▶ **Recorded information**
(** * protoc-gen-doc: the document model builder and the generator life cycle

    A shallow embedding of [src/main.cpp]: the naming resolver ([longName]),
    the comment extractor ([descriptionOf], for schema elements and for whole
    files), the document model builder ([addField] ... [addFile]), the
    parameter parser, the template filters, the renderer and
    [DocGenerator::Generate], followed by the properties the specification
    states about them and by further properties of the code.

    Conventions.
    - A [QString] and a [std::string] are Rocq [string]s; one character is
      one [ascii].  Schema identifiers, the comment markers and the
      configuration tokens are ASCII, where both agree with UTF-16 order.
    - A [QVariantHash] is a [gmap string QVariant], a [QVariantList] a list.
    - A descriptor pointer is an [option]; [None] is the null pointer.
    - The process-wide [generatorContext] is passed and returned explicitly.
    - Files and bundled resources are read from an explicit [World]. *)

From stdpp Require Import gmap strings list.
From Stdlib Require Import ZArith Ascii String DecimalString.
From Stdlib Require Import Sorting.Sorted Sorting.Permutation.

Set Warnings "-register-all".
Local Open Scope Z_scope.

(** ** Qt strings *)

Module QStr.
(** ** Concrete surroundings and inputs

    A [range] that visits the entries in the order [map_to_list] lists them,
    an ignore list read as a list of prefixes, and the routes of the
    package's test: a GET and a POST on [/foo/test/{path}]. *)
Definition listedOrder : Collaborators := {|
  rangeOrder := fun _ l => l;
  rangeOrder_perm := fun _ l => Permutation_refl l;
  HasPrefix := fun prefixes s => existsb (fun p => String.prefix p s) prefixes;
  HasPrefix_nil := fun _ => eq_refl;
  GetCanonicalTypeName := fun s => s;
  GetOpenAPITypeFormat :=
    fun s => if String.eqb s "string" then ("string", "") else ("", "");
  EscapeJsonPointer := fun s => s
|}.

Definition param (name description : string) (kind : Z) (required : bool)
    : restful.Parameter_ :=
  {| restful.data :=
       {| restful.Name := name; restful.Description := description;
          restful.DataType := "string"; restful.Kind := kind;
          restful.Required := required |} |}.

Definition route (method path : string) (params : list restful.Parameter_)
    : restful.Route :=
  {| restful.Method := method; restful.Path := path;
     restful.Doc := method ++ " test input"; restful.Operation := "";
     restful.Produces := ["application/json"];
     restful.Consumes := ["application/json"];
     restful.ParameterDocs := params;
     restful.ResponseErrors := ∅;
     restful.ReadSample := None; restful.WriteSample := None;
     restful.Metadata := ∅ |}.

Definition pathParam : restful.Parameter_ :=
  param "path" "path to the resource" restful.PathParameterKind true.
Definition prettyParam : restful.Parameter_ :=
  param "pretty" "If 'true', then the output is pretty printed."
    restful.QueryParameterKind false.
Definition formParam : restful.Parameter_ :=
  param "fparam" "a test form parameter" restful.FormParameterKind false.

Definition getRoute : restful.Route :=
  route "GET" "/foo/test/{path}" [pathParam; prettyParam].
Definition postRoute : restful.Route :=
  route "POST" "/foo/test/{path}" [pathParam].

Definition fooService : restful.WebService :=
  {| restful.RootPath := "/foo"; restful.PathParameters := [];
     restful.Routes := [getRoute; postRoute] |}.

Definition testConfig : common.Config :=
  {| common.ProtocolList := ["https"];
     common.IgnorePrefixes := [];
     common.GetOperationIDAndTags :=
       fun r => ((restful.Operation r, []), None);
     common.GetDefinitionName := fun name => (name, None);
     common.CommonResponses := ∅;
     common.DefaultResponse := None |}.

Definition emptyDocument : spec3.OpenAPI :=
  {| spec3.Paths := ∅; spec3.Schemas := ∅ |}.

Definition formRoute : restful.Route :=
  route "GET" "/foo/test/{path}" [pathParam; formParam].
Definition formTwiceRoute : restful.Route :=
  route "GET" "/foo/test/{path}" [formParam; formParam].

(** Definitions for the walk: two types that depend on each other, and a
    type reached along two paths. *)
Definition objectDefinition (description : string) (dependencies : list string)
    : common.OpenAPIDefinition :=
  {| common.Schema :=
       {| spec.VendorExtensible := None;
          spec.Props :=
            {| spec.Description := description; spec.Type_ := ["object"];
               spec.Format := ""; spec.Ref := "" |};
          spec.SwaggerSchemaProps := "" |};
     common.Dependencies := dependencies |}.

Definition cyclicBuilder : openAPI :=
  {| config := testConfig;
     definitions :=
       {[ "pkg.A" := objectDefinition "A" ["pkg.B"];
          "pkg.B" := objectDefinition "B" ["pkg.A"] ]} |}.

Definition diamondBuilder : openAPI :=
  {| config := testConfig;
     definitions :=
       {[ "pkg.Top" := objectDefinition "Top" ["pkg.Left"; "pkg.Right"];
          "pkg.Left" := objectDefinition "Left" ["pkg.Leaf"];
          "pkg.Right" := objectDefinition "Right" ["pkg.Leaf"];
          "pkg.Leaf" := objectDefinition "Leaf" [] ]} |}.

(** Configurations with a default response, without and with a table of
    common responses, and a route that declares its 200 response. *)
Definition unauthorized : spec3.Response :=
  {| spec3.RDescription := "Unauthorized"; spec3.Content := ∅ |}.
Definition commonOK : spec3.Response :=
  {| spec3.RDescription := "common OK"; spec3.Content := ∅ |}.
Definition defaultResponse : spec3.Response :=
  {| spec3.RDescription := "Default Response."; spec3.Content := ∅ |}.

Definition defaultOnlyConfig : common.Config :=
  {| common.ProtocolList := ["https"];
     common.IgnorePrefixes := [];
     common.GetOperationIDAndTags :=
       fun r => ((restful.Operation r, []), None);
     common.GetDefinitionName := fun name => (name, None);
     common.CommonResponses := ∅;
     common.DefaultResponse := Some defaultResponse |}.

Definition commonResponsesConfig : common.Config :=
  {| common.ProtocolList := ["https"];
     common.IgnorePrefixes := [];
     common.GetOperationIDAndTags :=
       fun r => ((restful.Operation r, []), None);
     common.GetDefinitionName := fun name => (name, None);
     common.CommonResponses :=
       {[ 200%Z := Some commonOK; 401%Z := Some unauthorized ]};
     common.DefaultResponse := Some defaultResponse |}.

Definition returningRoute : restful.Route :=
  {| restful.Method := "GET"; restful.Path := "/foo/test/{path}";
     restful.Doc := "get test input"; restful.Operation := "getTestInput";
     restful.Produces := ["application/json"];
     restful.Consumes := ["application/json"];
     restful.ParameterDocs := [pathParam];
     restful.ResponseErrors :=
       {[ 200%Z := {| restful.Code := 200%Z; restful.Message := "OK";
                      restful.Model := "string" |} ]};
     restful.ReadSample := None; restful.WriteSample := Some "string";
     restful.Metadata := ∅ |}.

(** The document parameters of [pathParam] and [prettyParam]. *)
Definition pathParameter : spec3.Parameter_ :=
  {| spec3.Name := "path"; spec3.In := "path";
     spec3.Description := "path to the resource"; spec3.Required := true |}.
Definition prettyParameter : spec3.Parameter_ :=
  {| spec3.Name := "pretty"; spec3.In := "query";
     spec3.Description := "If 'true', then the output is pretty printed.";
     spec3.Required := false |}.

(** A second web service on the path of [fooService], whose one route has a
    form parameter, and a web service whose own parameter is one. *)
Definition formService : restful.WebService :=
  {| restful.RootPath := "/foo"; restful.PathParameters := [];
     restful.Routes := [formRoute] |}.
Definition brokenService : restful.WebService :=
  {| restful.RootPath := "/bar"; restful.PathParameters := [formParam];
     restful.Routes := [] |}.

(** A route whose path parameter is not required and which has a form
    parameter too. *)
Definition optionalPathParam : restful.Parameter_ :=
  param "path" "path to the resource" restful.PathParameterKind false.
Definition optionalPathFormRoute : restful.Route :=
  route "GET" "/foo/test/{path}" [optionalPathParam; formParam].

(** Receivers for the configurations above. *)
Definition testBuilder : openAPI :=
  {| config := testConfig; definitions := ∅ |}.
Definition defaultOnlyBuilder : openAPI :=
  {| config := defaultOnlyConfig; definitions := ∅ |}.
Definition commonResponsesBuilder : openAPI :=
  {| config := commonResponsesConfig; definitions := ∅ |}.

(** The document after the resolution of [pkg.Top]. *)
Definition diamondDocument : spec3.OpenAPI :=
  snd (buildDefinitionForType (collab := listedOrder) diamondBuilder "pkg.Top"
         emptyDocument).

(** A [range] that visits the entries in the opposite order. *)
Definition reversedOrder : Collaborators := {|
  rangeOrder := fun _ l => rev l;
  rangeOrder_perm := fun _ l => Permutation_sym (Permutation_rev l);
  HasPrefix := fun prefixes s => existsb (fun p => String.prefix p s) prefixes;
  HasPrefix_nil := fun _ => eq_refl;
  GetCanonicalTypeName := fun s => s;
  GetOpenAPITypeFormat :=
    fun s => if String.eqb s "string" then ("string", "") else ("", "");
  EscapeJsonPointer := fun s => s
|}.

(** A web service with the same path written with and without the greedy
    marker. *)
Definition greedyRoute : restful.Route :=
  route "GET" "/foo/test/{path:*}" [pathParam].
Definition plainRoute : restful.Route :=
  route "POST" "/foo/test/{path}" [pathParam].
Definition twoSpellingsService : restful.WebService :=
  {| restful.RootPath := "/foo"; restful.PathParameters := [];
     restful.Routes := [greedyRoute; plainRoute] |}.

(** A definition that depends on a type without definition. *)
Definition danglingBuilder : openAPI :=
  {| config := testConfig;
     definitions := {[ "pkg.A" := objectDefinition "A" ["pkg.Missing"] ]} |}.

(** The document a failed resolution of [pkg.A] leaves. *)
Definition danglingDocument : spec3.OpenAPI :=
  snd (buildDefinitionRecursively danglingBuilder "pkg.A" emptyDocument).

(** * Properties *)

Section BuildParameter.

(** C6. [buildParameter] tags a path parameter "path", a query parameter
  "query" and a header parameter "header", and it returns an error exactly
  when the kind is none of these three, or the kind is path and the
  parameter is not marked required. *)
Theorem buildParameter_kinds_and_errors (restParam : restful.ParameterData) :
(restful.Kind restParam = restful.PathParameterKind ->
   spec3.In (fst (buildParameter restParam)) = "path") /\
(restful.Kind restParam = restful.QueryParameterKind ->
   spec3.In (fst (buildParameter restParam)) = "query") /\
(restful.Kind restParam = restful.HeaderParameterKind ->
   spec3.In (fst (buildParameter restParam)) = "header") /\
(snd (buildParameter restParam) <> None <->
   (restful.Kind restParam <> restful.PathParameterKind /\
    restful.Kind restParam <> restful.QueryParameterKind /\
    restful.Kind restParam <> restful.HeaderParameterKind) \/
   (restful.Kind restParam = restful.PathParameterKind /\
    restful.Required restParam = false)).
Proof.
unfold buildParameter, restful.PathParameterKind, restful.QueryParameterKind,
  restful.HeaderParameterKind.
destruct restParam as [n d t k r]; simpl.
destruct (Z.eqb_spec k 0) as [-> | Hp]; simpl;
  [ destruct r; simpl
  | destruct (Z.eqb_spec k 1) as [-> | Hq]; simpl;
    [ | destruct (Z.eqb_spec k 3) as [-> | Hh]; simpl ] ];
  repeat split; intros; try discriminate; try congruence; try lia;
  try (intuition (congruence || lia)).
Qed.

▶ **Work required**
Find where the line with "[DocGenerator::Generate], followed by" sits in the material above, then copy exactly from it through the line with "- A descriptor". Add no other line.

▶ **Solution to the exercise**
    [DocGenerator::Generate], followed by the properties the specification
    states about them and by further properties of the code.

    Conventions.
    - A [QString] and a [std::string] are Rocq [string]s; one character is
      one [ascii].  Schema identifiers, the comment markers and the
      configuration tokens are ASCII, where both agree with UTF-16 order.
    - A [QVariantHash] is a [gmap string QVariant], a [QVariantList] a list.
    - A descriptor pointer is an [option]; [None] is the null pointer.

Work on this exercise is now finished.